* _Work task_: From the data below, copy exactly the lines that lie between the one holding "(** The write" and the one holding "1)%Z := mkMember", including both, and nothing more.

(Data extracts)

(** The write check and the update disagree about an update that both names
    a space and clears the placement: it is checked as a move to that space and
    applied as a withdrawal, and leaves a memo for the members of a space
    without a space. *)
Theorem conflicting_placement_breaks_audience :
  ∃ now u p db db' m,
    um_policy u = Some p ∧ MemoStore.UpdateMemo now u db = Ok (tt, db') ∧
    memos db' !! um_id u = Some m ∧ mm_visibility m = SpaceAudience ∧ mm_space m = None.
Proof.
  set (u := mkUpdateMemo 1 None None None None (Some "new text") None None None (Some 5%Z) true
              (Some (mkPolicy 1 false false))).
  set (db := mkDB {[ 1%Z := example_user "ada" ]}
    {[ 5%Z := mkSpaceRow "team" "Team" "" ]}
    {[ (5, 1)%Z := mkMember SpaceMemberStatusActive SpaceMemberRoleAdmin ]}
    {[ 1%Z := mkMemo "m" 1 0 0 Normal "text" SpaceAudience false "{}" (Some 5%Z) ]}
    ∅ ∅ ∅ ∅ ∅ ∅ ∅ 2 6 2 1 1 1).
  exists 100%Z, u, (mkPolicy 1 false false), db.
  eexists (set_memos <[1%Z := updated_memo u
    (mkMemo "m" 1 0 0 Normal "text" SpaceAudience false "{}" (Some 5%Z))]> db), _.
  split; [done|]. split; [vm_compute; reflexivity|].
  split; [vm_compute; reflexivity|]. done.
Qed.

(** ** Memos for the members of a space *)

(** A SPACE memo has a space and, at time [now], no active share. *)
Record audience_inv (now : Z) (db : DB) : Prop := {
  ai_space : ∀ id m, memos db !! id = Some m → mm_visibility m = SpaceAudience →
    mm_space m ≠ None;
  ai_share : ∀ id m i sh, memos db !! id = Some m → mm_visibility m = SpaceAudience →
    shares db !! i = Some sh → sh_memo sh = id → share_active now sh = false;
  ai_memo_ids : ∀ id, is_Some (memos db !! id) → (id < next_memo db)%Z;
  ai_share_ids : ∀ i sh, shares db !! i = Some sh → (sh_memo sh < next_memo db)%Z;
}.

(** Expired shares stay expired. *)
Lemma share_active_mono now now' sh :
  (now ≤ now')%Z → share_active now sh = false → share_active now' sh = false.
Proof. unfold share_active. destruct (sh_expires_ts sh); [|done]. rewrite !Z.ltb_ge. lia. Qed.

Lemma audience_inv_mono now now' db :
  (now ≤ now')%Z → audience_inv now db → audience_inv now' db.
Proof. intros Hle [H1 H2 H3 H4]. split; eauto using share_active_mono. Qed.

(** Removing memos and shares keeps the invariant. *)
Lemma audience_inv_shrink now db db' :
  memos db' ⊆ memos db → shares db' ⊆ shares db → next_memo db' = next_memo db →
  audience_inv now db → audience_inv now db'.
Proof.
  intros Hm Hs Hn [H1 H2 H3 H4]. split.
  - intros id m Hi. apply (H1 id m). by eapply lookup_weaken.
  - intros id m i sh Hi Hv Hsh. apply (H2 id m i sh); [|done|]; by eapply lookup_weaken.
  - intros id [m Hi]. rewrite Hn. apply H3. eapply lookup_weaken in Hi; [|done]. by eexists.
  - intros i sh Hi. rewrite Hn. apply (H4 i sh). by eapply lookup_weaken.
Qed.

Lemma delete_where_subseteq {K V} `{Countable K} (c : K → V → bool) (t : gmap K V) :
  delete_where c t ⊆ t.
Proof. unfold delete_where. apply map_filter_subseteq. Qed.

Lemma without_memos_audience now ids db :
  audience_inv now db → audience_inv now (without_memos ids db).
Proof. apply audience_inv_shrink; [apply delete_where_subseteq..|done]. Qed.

(End Data extracts)
(Data extracts)

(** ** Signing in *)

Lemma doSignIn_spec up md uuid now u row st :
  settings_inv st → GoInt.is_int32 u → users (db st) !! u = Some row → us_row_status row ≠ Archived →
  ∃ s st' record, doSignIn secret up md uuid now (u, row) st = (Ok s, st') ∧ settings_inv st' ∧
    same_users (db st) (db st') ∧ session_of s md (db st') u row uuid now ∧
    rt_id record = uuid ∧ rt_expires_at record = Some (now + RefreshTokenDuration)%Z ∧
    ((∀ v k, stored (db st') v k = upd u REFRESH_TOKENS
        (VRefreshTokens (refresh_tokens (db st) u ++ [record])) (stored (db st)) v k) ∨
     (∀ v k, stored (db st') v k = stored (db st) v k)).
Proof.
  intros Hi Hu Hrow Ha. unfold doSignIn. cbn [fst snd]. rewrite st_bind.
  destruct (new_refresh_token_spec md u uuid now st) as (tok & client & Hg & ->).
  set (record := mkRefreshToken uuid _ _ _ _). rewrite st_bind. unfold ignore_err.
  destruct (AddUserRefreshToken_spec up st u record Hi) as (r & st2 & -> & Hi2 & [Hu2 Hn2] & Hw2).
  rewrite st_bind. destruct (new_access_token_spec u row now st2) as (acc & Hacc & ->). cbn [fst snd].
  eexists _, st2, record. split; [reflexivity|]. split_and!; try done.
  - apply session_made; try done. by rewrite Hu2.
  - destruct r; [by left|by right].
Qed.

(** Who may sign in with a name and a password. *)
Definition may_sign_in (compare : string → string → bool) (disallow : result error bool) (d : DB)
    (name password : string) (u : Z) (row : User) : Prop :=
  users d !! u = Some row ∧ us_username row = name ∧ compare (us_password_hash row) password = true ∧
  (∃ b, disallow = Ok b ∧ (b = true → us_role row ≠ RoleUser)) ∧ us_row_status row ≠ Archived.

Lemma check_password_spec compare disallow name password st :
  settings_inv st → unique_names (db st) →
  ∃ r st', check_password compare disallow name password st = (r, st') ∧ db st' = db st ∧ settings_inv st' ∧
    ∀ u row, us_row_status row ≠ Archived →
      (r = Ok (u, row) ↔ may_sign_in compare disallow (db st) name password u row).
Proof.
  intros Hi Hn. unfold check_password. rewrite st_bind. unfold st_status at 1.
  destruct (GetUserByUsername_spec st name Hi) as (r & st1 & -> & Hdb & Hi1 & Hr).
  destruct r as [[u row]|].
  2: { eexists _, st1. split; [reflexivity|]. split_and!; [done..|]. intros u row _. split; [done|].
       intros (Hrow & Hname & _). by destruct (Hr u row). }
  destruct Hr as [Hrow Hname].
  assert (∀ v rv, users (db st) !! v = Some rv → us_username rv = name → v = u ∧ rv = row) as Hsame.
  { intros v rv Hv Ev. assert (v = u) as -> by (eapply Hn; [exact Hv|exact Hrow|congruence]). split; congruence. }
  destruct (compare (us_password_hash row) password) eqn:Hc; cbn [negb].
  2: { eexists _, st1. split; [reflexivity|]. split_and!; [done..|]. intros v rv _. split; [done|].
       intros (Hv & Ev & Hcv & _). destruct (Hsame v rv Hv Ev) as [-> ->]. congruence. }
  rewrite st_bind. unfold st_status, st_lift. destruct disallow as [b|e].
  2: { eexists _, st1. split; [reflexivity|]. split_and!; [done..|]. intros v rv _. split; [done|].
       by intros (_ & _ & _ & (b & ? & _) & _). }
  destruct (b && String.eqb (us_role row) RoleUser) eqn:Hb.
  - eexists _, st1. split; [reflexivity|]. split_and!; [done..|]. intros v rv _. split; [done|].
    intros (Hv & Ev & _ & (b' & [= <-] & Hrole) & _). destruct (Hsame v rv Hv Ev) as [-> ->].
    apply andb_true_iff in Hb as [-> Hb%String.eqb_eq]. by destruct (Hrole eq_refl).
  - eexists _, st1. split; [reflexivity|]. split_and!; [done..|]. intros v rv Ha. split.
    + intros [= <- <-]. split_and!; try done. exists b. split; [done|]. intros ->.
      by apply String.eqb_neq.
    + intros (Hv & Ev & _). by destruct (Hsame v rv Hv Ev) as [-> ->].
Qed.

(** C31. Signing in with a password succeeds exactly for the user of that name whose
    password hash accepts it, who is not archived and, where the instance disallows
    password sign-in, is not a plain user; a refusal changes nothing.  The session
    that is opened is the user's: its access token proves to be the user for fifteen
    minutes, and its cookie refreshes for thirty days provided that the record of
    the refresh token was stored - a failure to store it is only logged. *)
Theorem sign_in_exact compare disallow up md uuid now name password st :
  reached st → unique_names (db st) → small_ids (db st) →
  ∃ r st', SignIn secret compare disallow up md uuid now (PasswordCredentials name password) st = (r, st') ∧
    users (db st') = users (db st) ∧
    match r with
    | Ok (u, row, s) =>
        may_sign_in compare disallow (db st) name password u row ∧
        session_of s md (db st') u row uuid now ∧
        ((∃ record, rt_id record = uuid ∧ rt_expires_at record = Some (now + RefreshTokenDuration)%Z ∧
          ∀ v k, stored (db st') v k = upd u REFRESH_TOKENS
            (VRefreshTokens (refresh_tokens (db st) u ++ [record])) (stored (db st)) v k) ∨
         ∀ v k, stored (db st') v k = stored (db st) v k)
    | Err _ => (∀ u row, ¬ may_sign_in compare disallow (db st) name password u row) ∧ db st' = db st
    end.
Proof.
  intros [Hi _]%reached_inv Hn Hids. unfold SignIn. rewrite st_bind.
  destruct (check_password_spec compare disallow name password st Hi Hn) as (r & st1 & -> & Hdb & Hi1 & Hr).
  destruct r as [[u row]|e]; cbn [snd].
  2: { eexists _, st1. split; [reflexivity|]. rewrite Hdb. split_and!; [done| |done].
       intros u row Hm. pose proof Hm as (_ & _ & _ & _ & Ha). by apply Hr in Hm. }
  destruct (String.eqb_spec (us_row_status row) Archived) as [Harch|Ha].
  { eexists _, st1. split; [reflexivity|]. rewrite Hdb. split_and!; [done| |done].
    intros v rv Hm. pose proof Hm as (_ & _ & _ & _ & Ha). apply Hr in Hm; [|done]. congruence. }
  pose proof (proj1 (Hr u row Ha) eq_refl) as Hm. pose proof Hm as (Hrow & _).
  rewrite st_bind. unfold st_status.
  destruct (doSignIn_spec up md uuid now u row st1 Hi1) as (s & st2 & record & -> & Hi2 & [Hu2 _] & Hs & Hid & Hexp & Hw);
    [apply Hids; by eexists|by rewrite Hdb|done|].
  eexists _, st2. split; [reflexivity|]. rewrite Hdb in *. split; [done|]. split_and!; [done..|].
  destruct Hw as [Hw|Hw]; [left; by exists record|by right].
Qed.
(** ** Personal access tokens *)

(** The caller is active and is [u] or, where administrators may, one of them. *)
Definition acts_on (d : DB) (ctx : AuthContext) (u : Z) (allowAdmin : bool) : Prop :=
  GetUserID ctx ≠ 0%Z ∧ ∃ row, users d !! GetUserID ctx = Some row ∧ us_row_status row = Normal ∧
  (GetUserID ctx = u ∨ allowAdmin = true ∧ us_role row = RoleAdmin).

(End Data extracts)
(Data extracts)

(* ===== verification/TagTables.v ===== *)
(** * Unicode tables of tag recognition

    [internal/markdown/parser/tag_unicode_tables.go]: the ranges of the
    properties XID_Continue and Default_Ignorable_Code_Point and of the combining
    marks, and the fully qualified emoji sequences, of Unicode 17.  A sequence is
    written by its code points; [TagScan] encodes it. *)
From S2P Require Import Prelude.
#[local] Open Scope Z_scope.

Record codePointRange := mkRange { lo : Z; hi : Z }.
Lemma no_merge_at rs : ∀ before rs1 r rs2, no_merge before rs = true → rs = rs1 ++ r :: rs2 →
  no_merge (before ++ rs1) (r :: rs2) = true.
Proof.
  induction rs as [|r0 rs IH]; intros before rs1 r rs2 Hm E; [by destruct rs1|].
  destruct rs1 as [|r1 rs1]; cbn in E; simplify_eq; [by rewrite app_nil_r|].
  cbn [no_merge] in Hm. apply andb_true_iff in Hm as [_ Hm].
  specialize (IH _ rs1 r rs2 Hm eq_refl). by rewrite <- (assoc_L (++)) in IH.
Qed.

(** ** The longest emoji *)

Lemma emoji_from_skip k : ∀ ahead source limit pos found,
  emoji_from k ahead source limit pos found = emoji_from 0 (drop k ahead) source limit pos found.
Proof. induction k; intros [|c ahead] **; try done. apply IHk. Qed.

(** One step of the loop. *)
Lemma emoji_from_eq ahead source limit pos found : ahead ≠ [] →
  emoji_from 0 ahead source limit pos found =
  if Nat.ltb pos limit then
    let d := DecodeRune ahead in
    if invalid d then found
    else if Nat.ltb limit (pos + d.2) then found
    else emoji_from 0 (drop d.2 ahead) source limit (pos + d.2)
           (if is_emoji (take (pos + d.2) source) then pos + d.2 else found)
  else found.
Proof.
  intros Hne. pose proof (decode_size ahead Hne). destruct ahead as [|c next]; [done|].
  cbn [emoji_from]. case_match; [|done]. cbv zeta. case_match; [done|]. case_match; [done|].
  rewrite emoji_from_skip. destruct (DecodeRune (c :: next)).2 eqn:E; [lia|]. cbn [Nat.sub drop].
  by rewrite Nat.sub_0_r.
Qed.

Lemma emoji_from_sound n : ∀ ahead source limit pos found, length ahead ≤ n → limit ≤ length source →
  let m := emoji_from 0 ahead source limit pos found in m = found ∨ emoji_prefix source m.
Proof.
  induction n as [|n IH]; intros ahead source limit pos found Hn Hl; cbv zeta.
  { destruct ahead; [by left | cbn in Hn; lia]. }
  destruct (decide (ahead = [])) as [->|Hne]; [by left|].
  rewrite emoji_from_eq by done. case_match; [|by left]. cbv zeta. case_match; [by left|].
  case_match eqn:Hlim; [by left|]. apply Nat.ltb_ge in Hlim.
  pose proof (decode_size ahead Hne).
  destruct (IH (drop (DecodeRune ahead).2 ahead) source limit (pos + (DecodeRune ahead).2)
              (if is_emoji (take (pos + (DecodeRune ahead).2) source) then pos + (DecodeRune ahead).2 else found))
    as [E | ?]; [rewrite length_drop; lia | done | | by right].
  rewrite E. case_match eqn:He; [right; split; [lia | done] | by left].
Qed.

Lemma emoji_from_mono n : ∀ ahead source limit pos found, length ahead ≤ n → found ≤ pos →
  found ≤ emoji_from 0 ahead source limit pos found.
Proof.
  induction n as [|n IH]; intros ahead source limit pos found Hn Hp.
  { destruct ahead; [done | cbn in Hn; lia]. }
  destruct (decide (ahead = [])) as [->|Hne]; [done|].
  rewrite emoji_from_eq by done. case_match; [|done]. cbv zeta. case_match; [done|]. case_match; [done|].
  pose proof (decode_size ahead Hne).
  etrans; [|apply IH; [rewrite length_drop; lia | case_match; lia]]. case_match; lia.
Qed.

(End Data extracts)

* _Solution to this exercise_:
(** The write check and the update disagree about an update that both names
    a space and clears the placement: it is checked as a move to that space and
    applied as a withdrawal, and leaves a memo for the members of a space
    without a space. *)
Theorem conflicting_placement_breaks_audience :
  ∃ now u p db db' m,
    um_policy u = Some p ∧ MemoStore.UpdateMemo now u db = Ok (tt, db') ∧
    memos db' !! um_id u = Some m ∧ mm_visibility m = SpaceAudience ∧ mm_space m = None.
Proof.
  set (u := mkUpdateMemo 1 None None None None (Some "new text") None None None (Some 5%Z) true
              (Some (mkPolicy 1 false false))).
  set (db := mkDB {[ 1%Z := example_user "ada" ]}
    {[ 5%Z := mkSpaceRow "team" "Team" "" ]}
    {[ (5, 1)%Z := mkMember SpaceMemberStatusActive SpaceMemberRoleAdmin ]}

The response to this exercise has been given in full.